Литмир - Электронная Библиотека

— А вы на это не способны? — машинально спросил Юрий.

— Я?.. Ну н-нет!.. Помирать мне, конечно, неохота: это пустое дело, и жить не в пример веселее… но ежели уж смерть, так что ж… помру в одночасье и без всяких антимоний.

— Не умирал ты и не знаешь, — улыбнулся Санин.

— И то правда! — засмеялся Иванов.

— Все это слыхано, — вдруг с тоскливым озлоблением заговорил Юрий, — говорить можно все, а все-таки смерть остается смертью!.. Она ужасна сама по себе, и человеку, который… ну, отдает себе отчет в своей жизни, этот неизбежный насильственный конец должен убивать всякую радость жизни!.. Какой смысл!

— И это слыхано, — с насмешкой перебил Иванов, тоже внезапно озлобляясь. — Все вы думаете, что только вы…

— Какой смысл? — задумчиво переспросил Петр Ильич.

— Да, никакого! — с тем же непонятным озлоблением закричал Иванов.

— Нет, это невозможно, — возразил Юрий, — уж слишком все вокруг мудро и…

— А по-моему, ничего хорошего нет, — отозвался Санин.

— Что вы говорите… А природа?

— Что ж природа, — слабо улыбаясь, махнул рукой Санин. — Ведь это так только принято говорить, что природа совершенна… А по правде говоря, она так же плоха, как и человек: каждый из нас, даже без особого напряжения фантазии, может представить себе мир во сто раз лучше того, что есть… Почему не быть бы вечному теплу, свету и сплошному саду, вечно зеленому и радостному?.. А смысл?
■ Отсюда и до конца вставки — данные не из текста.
(** With answers that [run] has a case for, the send loop goes through
    all its rows, whatever the answers are. *)
Lemma send_loop_completes (w : world) (names : list string)
    (tags api_key : json) (s : string) (nrows : Z) (items : list (Z * row)) :
  answers_classified w →
  has_url_type (request_url s) false = true →
  Forall (fun item => buildable names tags item.2 = true) items →
  ∀ st tr, ∃ evs st',
    runIO (for_fold (send_row w names tags (JStr s) api_key nrows) st items) tr
    = (tr ++ evs, Ok st')
    ∧ written evs = []
    ∧ Forall2 (request_of_row names tags) items (network_calls evs).
Proof.
  intros Hnet Hurl. induction 1 as [|[idx r] items Hp _ IH]; intros st tr.
  - exists [], st. simpl. rewrite app_nil_r. repeat split. constructor.
  - unfold buildable in Hp. simpl in Hp.
    destruct (build_order_payload r names tags) as [p|] eqn:Hbuild; [|done].
    clear Hp. rename Hbuild into Hp.
    destruct (send_row_completes w names tags api_key s nrows st idx r _ p tr
                Hnet Hurl (build_stripped_email _ _ _ _ Hp) Hp)
      as (evs1 & st1 & Hrow & Hw1 & Hn1).
    destruct (IH st1 (tr ++ evs1)) as (evs2 & st2 & Hrest & Hw2 & Hn2).
    exists (evs1 ++ evs2), st2. simpl for_fold.
    erewrite runIO_bind_Ok by exact Hrow. rewrite Hrest, app_assoc.
    split; [done|]. rewrite written_app, network_calls_app, Hw1, Hw2, Hn1.
    split; [done|]. by constructor.
Qed.

Lemma runIO_if_raise (b : bool) (e : exn) (tr : list event) :
  runIO (if b then raise e else mret tt) tr
  = (tr, if b then Raise e else Ok tt).
Proof. by destruct b. Qed.

Lemma filter_length_0 {A : Type} (f : A → bool) (l : list A) :
  length (List.filter f l) = 0%nat ↔ existsb f l = false.
Proof.
  induction l as [|x l IH]; simpl; [done|].
  destruct (f x); simpl; [|done]. split; discriminate.
Qed.
(** ** The processor check in detail *)

(** Settles a body whose queries are settled, then its conditions. *)
Ltac settle_all :=
  run_steps;
  repeat match goal with
    | |- context [if ?c then _ else _] =>
        lazymatch type of c with bool => destruct c end
    end;
  cbn [breaches printed queried app].

Lemma get_cpu_info_run (h : host) (usage : Q) (f : scpufreq) (cores : option Z)
    (reading : option Q) (s : Z) :
  cpu_percent h = Ok usage ->
  cpu_freq h = Ok (Some f) ->
  cpu_count h = Ok cores ->
  coretemp_reading h = Ok reading ->
  outcome (get_cpu_info h s) = Ok tt /\
  health_score (get_cpu_info h s) =
    s - (if too_hot reading then 15 else 0)
      - (if Py.gt usage 85 then 10 else 0) /\
  breaches (trace (get_cpu_info h s)) =
    (match reading with
     | Some t => if Py.gt t 85 then [HighCpuTemperature t] else []
     | None => []
     end)
    ++ (if Py.gt usage 85 then [HighCpuUsage usage] else []).
Proof.
  intros Hu Hf Hc Ht. unfold get_cpu_info. rewrite Hu, Hf, Hc.
  unfold coretemp_reading in Ht.
  destruct (has_sensors_temperatures h).
  - destruct (sensors_temperatures h) as [temps | e]; [| discriminate].
    destruct (Py.lookup "coretemp" temps) as [[| t l] |] eqn:El;
      [discriminate | |]; inversion Ht; subst reading; cbn [too_hot];
      run_steps; rewrite El; run_steps.
    + destruct (Py.gt t 85); destruct (Py.gt usage 85);
        cbn; (split; [reflexivity | split; [lia | reflexivity]]).
    + destruct (Py.gt usage 85);
        cbn; (split; [reflexivity | split; [lia | reflexivity]]).
  - inversion Ht; subst reading; cbn [too_hot].
    run_steps. destruct (Py.gt usage 85);
      cbn; (split; [reflexivity | split; [lia | reflexivity]]).
Qed.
Смысл, конечно, есть… его не может не быть просто потому, что цель определяет ход вещей, без цели может быть только хаос. Но эта цель лежит вне нашей жизни, в основах всего мира… Это понятно… Мы не можем быть ее началом, следовательно, не можем быть и концом. Наша роль чисто вспомогательная и очевидно пассивная. Тем фактом, что мы живем, исполняется наше назначение… Наша жизнь нужна, а следовательно, и смерть нужна…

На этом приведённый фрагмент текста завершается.